Hoey A, Harrison S M, Boyett M R, Ravens U
Institute of Pharmacology, University of Essen, Germany.
Pharmacol Toxicol. 1994 Dec;75(6):356-65. doi: 10.1111/j.1600-0773.1994.tb00375.x.
The effects of the Anemonia sulcata toxin ATX II on action potentials and contractility of isolated papillary muscles and single myocytes from rat and guinea-pig hearts have been studied. ATX II prolonged the action potential in both rat and guinea-pig papillary muscle. Although it produced a positive inotropic effect in guinea-pig papillary muscle, it failed to do so in rat papillary muscle. However, in single rat and guinea-pig ventricular cells, it both prolonged the action potential and had a positive inotropic effect. We suggest that ATX II does not cause a positive inotropic effect in rat papillary muscle, because it induces Ca2+ overload. In single cells the positive inotropic effect was reduced by approximately 50% when the contractions were triggered by voltage clamp pulses of constant duration rather than by action potentials. This suggests that the inotropic effect of ATX II is in part the result of the prolongation of the action potential. The intracellular Na+ activity (a(i)Na) in single ventricular cells was measured with the Na(+)-sensitive fluorescent dye SBFI. After exposure of the cells to ATX II, a(i)Na was increased by a maximum of 1.9 +/- 0.3 and 2.2 +/- 0.3 mM in rat and guinea-pig cells, respectively. It is suggested that the positive inotropic effect of ATX II is also in part the result of the rise in a(i)Na.

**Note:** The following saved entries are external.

#[global] Set Default Goal Selector "!".

(** No key type of the development is a finite type: without this, instance
    search may pick an undetermined variable as the proof that paths are. *)
#[export] Remove Hints finite.finite_countable : typeclass_instances.

(** ** Bytes and strings

    A Rust [String] is modelled as its UTF-8 bytes, one [ascii] per byte; file
    contents and wire data are lists of [byte]. *)

#[global] Instance byte_eq_dec : EqDecision byte := Byte.byte_eq_dec.

#[global] Instance byte_countable : Countable byte :=
  inj_countable Byte.to_N Byte.of_N Byte.of_to_N.

Abbreviation bytes := (list byte).

Abbreviation newline := x0a.

(** A path is its list of components below the root; [path.join(name)] is
    [p /: name]. *)
Abbreviation path := (list string).

Notation "p /: n" := (p ++ [n]) (at level 59, left associativity) : list_scope.

(** ** Characters *)

Definition is_ascii_digit (c : ascii) : bool :=
  let n := Ascii.nat_of_ascii c in (48 <=? n) && (n <=? 57).

Definition is_ascii_alphabetic (c : ascii) : bool :=
  let n := Ascii.nat_of_ascii c in
  ((65 <=? n) && (n <=? 90)) || ((97 <=? n) && (n <=? 122)).

Definition is_ascii_alphanumeric (c : ascii) : bool :=
  is_ascii_alphabetic c || is_ascii_digit c.

Definition string_all (f : ascii -> bool) (s : string) : bool :=
  forallb f (String.list_ascii_of_string s).

Definition string_any (f : ascii -> bool) (s : string) : bool :=
  existsb f (String.list_ascii_of_string s).

(** [str::starts_with] *)
Definition starts_with (pre s : string) : bool := String.prefix pre s.

(** [str::strip_prefix] *)
Fixpoint strip_prefix (pre s : string) : option string :=
  match pre, s with
  | EmptyString, _ => Some s
  | String a pre', String b s' => if Ascii.eqb a b then strip_prefix pre' s' else None
  | String _ _, EmptyString => None
  end.

(** [str::split_once] *)
Fixpoint split_once (pat s : string) : option (string * string) :=
  match strip_prefix pat s with
  | Some rest => Some (EmptyString, rest)
  | None =>
      match s with
      | EmptyString => None
      | String c s' =>
          match split_once pat s' with
          | Some (before, after) => Some (String c before, after)
          | None => None
          end
      end
  end.

(** [str::rsplit_once] on a character *)
Fixpoint rsplit_once (c : ascii) (s : string) : option (string * string) :=
  match s with
  | EmptyString => None
  | String x s' =>
      match rsplit_once c s' with
      | Some (before, after) => Some (String x before, after)
      | None => if Ascii.eqb x c then Some (EmptyString, s') else None
      end
  end.

(** What comes before the first character of a set. *)
Fixpoint take_until (f : ascii -> bool) (s : string) : string :=
  match s with
  | EmptyString => EmptyString
  | String c s' => if f c then EmptyString else String c (take_until f s')
  end.

(** [str::contains] on a character *)
Definition contains_char (c : ascii) (s : string) : bool := string_any (Ascii.eqb c) s.

(** [str::parse] for an unsigned integer below [bound]: an optional plus sign
    and at least one digit. *)
Definition digit_value (c : ascii) : N := (N_of_ascii c - 48)%N.

Definition digits_value (s : string) : N :=
  foldl (fun n c => n * 10 + digit_value c)%N 0%N (String.list_ascii_of_string s).

Definition parse_unsigned (bound : N) (s : string) : option N :=
  let d := match s with String "+" s' => s' | _ => s end in
  if string_all is_ascii_digit d && negb (bool_decide (d = EmptyString)) && (digits_value d <? bound)%N
  then Some (digits_value d) else None.

(** [{:0wx}] formatting of an unsigned integer below [16 ^ w] *)
Definition hex_digit (n : N) : ascii := ascii_of_N (if n <? 10 then 48 + n else 87 + n)%N.

Fixpoint hex_digits (w : nat) (n : N) : string :=
  match w with
  | O => EmptyString
  | S w' => hex_digits w' (n / 16) +:+ String (hex_digit (n `mod` 16)) EmptyString
  end.

(** [{:0w}] formatting of an unsigned integer: decimal, zero padded on the
    left to at least [w] characters. *)
Fixpoint zeros (n : nat) : string :=
  match n with O => EmptyString | S k => String "0"%char (zeros k) end.

Definition format_padded (w : nat) (n : N) : string :=
  let d := pretty n in zeros (w - String.length d) +:+ d.

Lemma string_all_app f s1 s2 :
  string_all f (s1 +:+ s2) = string_all f s1 && string_all f s2.
Proof.
  unfold string_all. induction s1 as [|c s1 IH]; simpl; [done|].
  by rewrite IH, andb_assoc.
Qed.

Lemma string_all_zeros f n : f "0"%char = true -> string_all f (zeros n) = true.
Proof. intros H. unfold string_all. induction n; simpl; [done|]. by rewrite H. Qed.

Lemma strip_prefix_app pre s : strip_prefix pre (pre +:+ s) = Some s.
Proof. induction pre as [|c pre IH]; simpl; [done|]. by rewrite Ascii.eqb_refl. Qed.

Lemma strip_prefix_Some pre s r : strip_prefix pre s = Some r -> s = pre +:+ r.
Proof.
  revert s. induction pre as [|c pre IH]; intros [|d s]; simpl; intros H; simplify_eq; [done|done|].
  destruct (Ascii.eqb_spec c d) as [->|]; [|done]. by rewrite (IH _ H).
Qed.

(** Decimal numerals contain digits only. *)
Lemma pretty_N_go_digits f x s :
  (forall n, (n < 10)%N -> f (pretty_N_char n) = true) ->
  string_all f s = true -> string_all f (pretty_N_go x s) = true.
Proof.
  intros Hf. revert s. induction (N.lt_wf_0 x) as [x _ IH]; intros s Hs.
  destruct (decide (0 < x)%N) as [Hx|Hx].
  - rewrite pretty_N_go_step by done. apply IH.
    + apply N.div_lt; lia.
    + unfold string_all. simpl. rewrite Hf by (apply N.mod_lt; lia). done.
  - assert (x = 0%N) as -> by lia. by rewrite pretty_N_go_0.
Qed.

Lemma pretty_N_digits f (n : N) :
  (forall d, (d < 10)%N -> f (pretty_N_char d) = true) -> string_all f (pretty n) = true.
Proof.
  intros Hf. unfold pretty, pretty_N. case_decide.
  - pose proof (Hf 0%N ltac:(lia)) as H0. unfold string_all; simpl in *. by rewrite H0.
  - by apply pretty_N_go_digits.
Qed.

Lemma digit_char d : (d < 10)%N -> is_ascii_digit (pretty_N_char d) = true.
Proof.
  intros H.
  assert (Hcases : Forall (fun k => is_ascii_digit (pretty_N_char (N.of_nat k)) = true) (seq 0 10))
    by (repeat constructor).
  rewrite Forall_forall in Hcases. rewrite <- (N2Nat.id d). apply Hcases.
  apply elem_of_seq. lia.
Qed.

(** ** Lists *)

Lemma NoDup_omap_inj {A B : Type} (f : A -> option B) l :
  (forall a a' b, f a = Some b -> f a' = Some b -> a = a') -> NoDup l -> NoDup (omap f l).
Proof.
  intros Hinj. induction 1 as [|a l Ha _ IH]; simpl; [constructor|].
  destruct (f a) as [b|] eqn:Eb; [|done]. constructor; [|done].
  rewrite list_elem_of_omap. intros (a' & Ha' & Eb'). by rewrite (Hinj a a' b) in Ha.
Qed.

(** ** Maps *)

(** The sum of a weight over the values of a map. *)
Definition map_sum {A} (f : A -> N) (m : gmap N A) : N := map_fold (fun _ x n => f x + n)%N 0%N m.

Section map_sum.
Context {A : Type} (f : A -> N).

Lemma map_sum_empty : map_sum f ∅ = 0%N.
Proof. apply map_fold_empty. Qed.

Lemma map_sum_insert (m : gmap N A) k x : m !! k = None -> map_sum f (<[k:=x]> m) = (f x + map_sum f m)%N.
Proof. intros Hk. unfold map_sum. rewrite map_fold_insert_L; [done| |done]. intros. lia. Qed.

Lemma map_sum_delete (m : gmap N A) k x : m !! k = Some x -> map_sum f m = (f x + map_sum f (delete k m))%N.
Proof. intros Hk. unfold map_sum. by rewrite (map_fold_delete_L _ _ k x) by (done || (intros; lia)). Qed.

Lemma map_sum_replace (m : gmap N A) k x : map_sum f (<[k:=x]> m) = (f x + map_sum f (delete k m))%N.
Proof. by rewrite <- insert_delete_eq, map_sum_insert by apply lookup_delete_eq. Qed.

Lemma map_sum_alter (m : gmap N A) k (g : A -> A) :
  (forall x, f (g x) = f x) -> map_sum f (alter g k m) = map_sum f m.
Proof.
  intros Hg. rewrite alter_alt. destruct (m !! k) as [x|] eqn:E; [|done].
  by rewrite map_sum_replace, Hg, (map_sum_delete m k x E).
Qed.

研究了沟海葵毒素ATX II对大鼠和豚鼠心脏分离乳头肌及单个心肌细胞动作电位和收缩性的影响。ATX II使大鼠和豚鼠乳头肌的动作电位延长。虽然它对豚鼠乳头肌产生正性肌力作用,但对大鼠乳头肌却未产生此作用。然而,在大鼠和豚鼠单个心室细胞中,它既延长动作电位又具有正性肌力作用。我们认为ATX II在大鼠乳头肌中不产生正性肌力作用,是因为它诱导了Ca2+超载。在单个细胞中,当收缩由恒定持续时间的电压钳脉冲而非动作电位触发时,正性肌力作用降低了约50%。这表明ATX II的正性肌力作用部分是动作电位延长的结果。用钠敏感荧光染料SBFI测量单个心室细胞内的钠活性(a(i)Na)。细胞暴露于ATX II后,大鼠和豚鼠细胞中的a(i)Na分别最多增加1.9±0.3和2.2±0.3 mM。提示ATX II的正性肌力作用部分也是a(i)Na升高的结果。